Pembaca yang baik, saya akan menolak bila disebut sebagai seorang pengamat politik. Kenyataannya saya hanyalah seorang penulis sekaligus fotografer yang senang mengabadikan perjalanan saya menjadi imajinasi dalam tulisan. Tulisan ini lahir berkat kau. Tanpamu, tentu saja saya tidak akan menciptakan rangkaian panjang perjalanan para tokoh di dalamnya.

Saya tidak akan banyak bicara kali ini. Saya tak akan menyapa seperti biasa. Yang ingin saya sampaikan hanyalah satu: bacalah dan ikuti napak tilas saya melalui aksara, itupun bila kau berkenan. Jika tidak suka, tak masalah. Tapi setidaknya, beri saya kesempatan untuk membuatmu jatuh cinta dan tetap tinggal. Karena tanpamu, eksistensi saya tidak akan sempurna. Bagaimanapun, pembaca berperan penting dalam pembentukan eksistensi seorang penulis, kan?

Jika kau masih setia menemani perjalanan saya dari file satu sampai ke file terakhir, maka duduklah. Nikmati kopi atau tehmu. Comot camilan di dekatmu. Dengarkan saya bercerita.

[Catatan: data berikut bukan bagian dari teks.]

(** A sample block: [Vbus] = 24, [Ts] = 1/20000, carrier state at 0, input
    [(Valpha, Vbeta) = (8192, 0)], port 1 at 1. *)
Definition S_example : SimStruct :=
  {| Vbus_PARAM := 24; Ts_PARAM := / 20000; ContStates := [0];
     Ui0 := fun i => match i with O => 8192 | _ => 0 end;
     Ui1 := fun _ => 1 |}.

End svpwm.

(** * Properties of the integer conversions *)

Module CIntFacts.
Import CInt.
Local Open Scope Z_scope.

Lemma to_int32_small (x : Z) :
  -2147483648 <= x <= 2147483647 -> to_int32 x = x.
Proof.
  intros Hx. unfold to_int32, to_signed.
  change (2 ^ (32 - 1)) with 2147483648. change (2 ^ 32) with 4294967296.
  rewrite Z.mod_small; lia.
Qed.

Lemma to_int16_small (x : Z) : int16_range x -> to_int16 x = x.
Proof.
  unfold int16_range, to_int16, to_signed. intros Hx.
  change (2 ^ (16 - 1)) with 32768. change (2 ^ 16) with 65536.
  rewrite Z.mod_small; lia.
Qed.

(** Reading a signed 32-bit value back as unsigned forgets the sign fold. *)
Lemma to_uint32_of_int32 (x : Z) : to_uint32 (to_int32 x) = x mod 2 ^ 32.
Proof.
  unfold to_uint32, to_int32, to_unsigned, to_signed.
  rewrite Zminus_mod_idemp_l. f_equal. lia.
Qed.

Lemma to_uint32_small (x : Z) : 0 <= x < 4294967296 -> to_uint32 x = x.
Proof. intros Hx. unfold to_uint32, to_unsigned. apply Z.mod_small. exact Hx. Qed.

Lemma to_uint8_small (x : Z) : 0 <= x < 256 -> to_uint8 x = x.
Proof. intros Hx. unfold to_uint8, to_unsigned. apply Z.mod_small. exact Hx. Qed.

(** C's [/] on a non-negative dividend. *)
Lemma quot_nonneg_bounds (a : Z) :
  0 <= a -> 32768 * Z.quot a 32768 <= a < 32768 * Z.quot a 32768 + 32768.
Proof.
  intros Ha. pose proof (Z.quot_rem' a 32768) as E.
  pose proof (Z.rem_bound_pos a 32768 Ha ltac:(lia)). lia.
Qed.

(** C's [/] on a non-positive dividend: the quotient is rounded up. *)
Lemma quot_nonpos_bounds (a : Z) :
  a <= 0 -> 32768 * Z.quot a 32768 - 32768 < a <= 32768 * Z.quot a 32768.
Proof.
  intros Ha. pose proof (quot_nonneg_bounds (- a) ltac:(lia)) as B.
  rewrite Z.quot_opp_l in B by lia. lia.
Qed.

(** The bucket division, as a pair of inequalities. *)
Lemma div_2_24_bounds (s : Z) :
  16777216 * (s / 16777216) <= s < 16777216 * (s / 16777216) + 16777216.
Proof.
  pose proof (Z.div_mod s 16777216 ltac:(lia)).
  pose proof (Z.mod_pos_bound s 16777216 ltac:(lia)). lia.
Qed.

Lemma square_le_2_30 (x : Z) : int16_range x -> 0 <= x * x <= 1073741824.
Proof. unfold int16_range. intros Hx. nia. Qed.

End CIntFacts.

(** * Properties of the circle limitation *)

Module CircleLimitationFacts.
Import CInt CIntFacts CircleLimitation.
Local Open Scope Z_scope.

(** On 16-bit components the 32-bit sum is the mathematical sum of squares:
    the only wrap, at 2^31, is undone by the conversion to [uint32_t]. *)
Lemma square_sum_norm2 (v : qd_t) :
  int16_range (q v) -> int16_range (d v) -> square_sum v = norm2 v.
Proof.
  intros Hq Hd. unfold square_sum, norm2.
  pose proof (square_le_2_30 _ Hq) as Bq. pose proof (square_le_2_30 _ Hd) as Bd.
  rewrite (to_int32_small (q v * q v)) by lia.
  rewrite (to_int32_small (d v * d v)) by lia.
  rewrite to_uint32_of_int32. apply Z.mod_small.
  change (2 ^ 32) with 4294967296. lia.
Qed.

Lemma norm2_le_2_31 (v : qd_t) :
  int16_range (q v) -> int16_range (d v) -> 0 <= norm2 v <= 2147483648.
Proof.
  intros Hq Hd. unfold norm2.
  pose proof (square_le_2_30 _ Hq). pose proof (square_le_2_30 _ Hd). lia.
Qed.

(** Only the vector [(-32768, -32768)] reaches 2^31. *)
Lemma norm2_eq_2_31 (v : qd_t) :
  int16_range (q v) -> int16_range (d v) ->
  norm2 v = 2147483648 -> q v = -32768 /\ d v = -32768.
Proof. unfold int16_range, norm2. intros Hq Hd E. split; nia. Qed.

Lemma square_limit_M1 : square_limit CircleLimitationM1 = 948640000.
Proof. reflexivity. Qed.

Lemma table_index_M1 (s : Z) :
  948640000 < s <= 2147483648 ->
  table_index CircleLimitationM1 s = s / 16777216 - 56
  /\ 0 <= s / 16777216 - 56 <= 72.
Proof.
  intros Hs. unfold table_index, bucket. cbn [Start_index CircleLimitationM1].
  unfold START_INDEX.
  pose proof (div_2_24_bounds s) as D.
  assert (B : 0 <= s / 16777216 - 56 <= 72) by lia.
  rewrite to_uint32_small by lia. rewrite to_uint8_small by lia. auto.
Qed.

(** The subscript never leaves the 87-element array. *)
Lemma table_index_in_array (v : qd_t) :
  int16_range (q v) -> int16_range (d v) ->
  square_sum v > square_limit CircleLimitationM1 ->
  (Z.to_nat (table_index CircleLimitationM1 (square_sum v))
   < length (Circle_limit_table CircleLimitationM1))%nat.
Proof.
  intros Hq Hd H. rewrite square_sum_norm2 in * by assumption.
  rewrite square_limit_M1 in H. pose proof (norm2_le_2_31 v Hq Hd) as B.
  destruct (table_index_M1 (norm2 v)) as [-> Hi]; [lia|].
  change (length (Circle_limit_table CircleLimitationM1)) with 87%nat. lia.
Qed.

Lemma forallb_seq (P : nat -> bool) (n i : nat) :
  forallb P (seq 0 n) = true -> (i < n)%nat -> P i = true.
Proof.
  intros H Hi. rewrite forallb_forall in H. apply H. apply in_seq. lia.
Qed.

Lemma entries_ok (i : nat) : (i <= 72)%nat -> entry_ok i = true.
Proof.
  intros Hi. apply (forallb_seq entry_ok 73); [vm_compute; reflexivity | lia].
Qed.

Lemma entries_large (i : nat) : (i <= 71)%nat -> entry_large i = true.
Proof.
  intros Hi. apply (forallb_seq entry_large 72); [vm_compute; reflexivity | lia].
Qed.

(** With a table element that is a fraction of 2^15, [scale] is the
    truncated product and stays a 16-bit value. *)
Lemma scale_quot (v k : Z) :
  int16_range v -> 0 <= k <= 32768 ->
  scale v k = Z.quot (v * k) 32768 /\ int16_range (scale v k).
Proof.
  unfold int16_range. intros Hv Hk. unfold scale.
  rewrite to_int32_small by nia.
  assert (R : int16_range (Z.quot (v * k) 32768)).
  { unfold int16_range. destruct (Z_le_gt_dec 0 v) as [Hp | Hn].
    - pose proof (quot_nonneg_bounds (v * k) ltac:(nia)). nia.
    - pose proof (quot_nonpos_bounds (v * k) ltac:(nia)). nia. }
  rewrite to_int16_small by exact R. split; [reflexivity | exact R].
Qed.

(** Truncation never lengthens a component:
    [(v*k / 32768)^2 * 2^30 <= v^2 * k^2]. *)
Lemma quot_square_le (a : Z) :
  1073741824 * (Z.quot a 32768 * Z.quot a 32768) <= a * a.
Proof.
  set (t := Z.quot a 32768).
  replace (1073741824 * (t * t)) with ((32768 * t) * (32768 * t)) by ring.
  destruct (Z_le_gt_dec 0 a) as [Hp | Hn].
  - pose proof (quot_nonneg_bounds a Hp) as B. fold t in B.
    apply Z.mul_le_mono_nonneg; lia.
  - pose proof (quot_nonpos_bounds a ltac:(lia)) as B. fold t in B.
    replace (a * a) with ((- a) * (- a)) by ring.
    replace ((32768 * t) * (32768 * t)) with ((- (32768 * t)) * (- (32768 * t)))
      by ring.
    apply Z.mul_le_mono_nonneg; lia.
Qed.

End CircleLimitationFacts.

Module CircleLimitationSpec.
Import CInt CIntFacts CircleLimitation CircleLimitationFacts.
Local Open Scope Z_scope.

Local Abbreviation limit := (Circle_Limitation CircleLimitationM1).

(** The test that guards the limiting branch compares the mathematical
    squared magnitude with 30800^2. *)
Lemma limit_test (v : qd_t) :
  int16_range (q v) -> int16_range (d v) ->
  (square_sum v >? square_limit CircleLimitationM1)
  = (norm2 v >? MAX_MODULE * MAX_MODULE).
Proof.
  intros Hq Hd. rewrite square_sum_norm2 by assumption.
  rewrite square_limit_M1. reflexivity.
Qed.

Ini adalah folder terakhir yang akan saya berikan padamu. Folder yang akan mengakhiri perjalanan saya dalam satu kolong dunia semu nan sementara. Saya akan memulai dengan file pertama, file prolog.

-oOo-

PROLOG

Waktu mengejarku dan menuntut agar aku lekas meninggalkan cermin. Namun sampai detik ini, aku masih mematut diri di depan cerpin. Menyetubuhi bayangan yang terpantul dan menampilkan sosok gadis yang memandang sayu. Itu mataku. Aku menambahkan maskara pada bulu mata dan memulas eyeshadow hitam pada kelopak mata.

"Ayo. Udah pada nunggu tuh di depan," suara Mama terdengar. Dari cermin aku melihat ia dalam kebaya resmi melangkah mendekat.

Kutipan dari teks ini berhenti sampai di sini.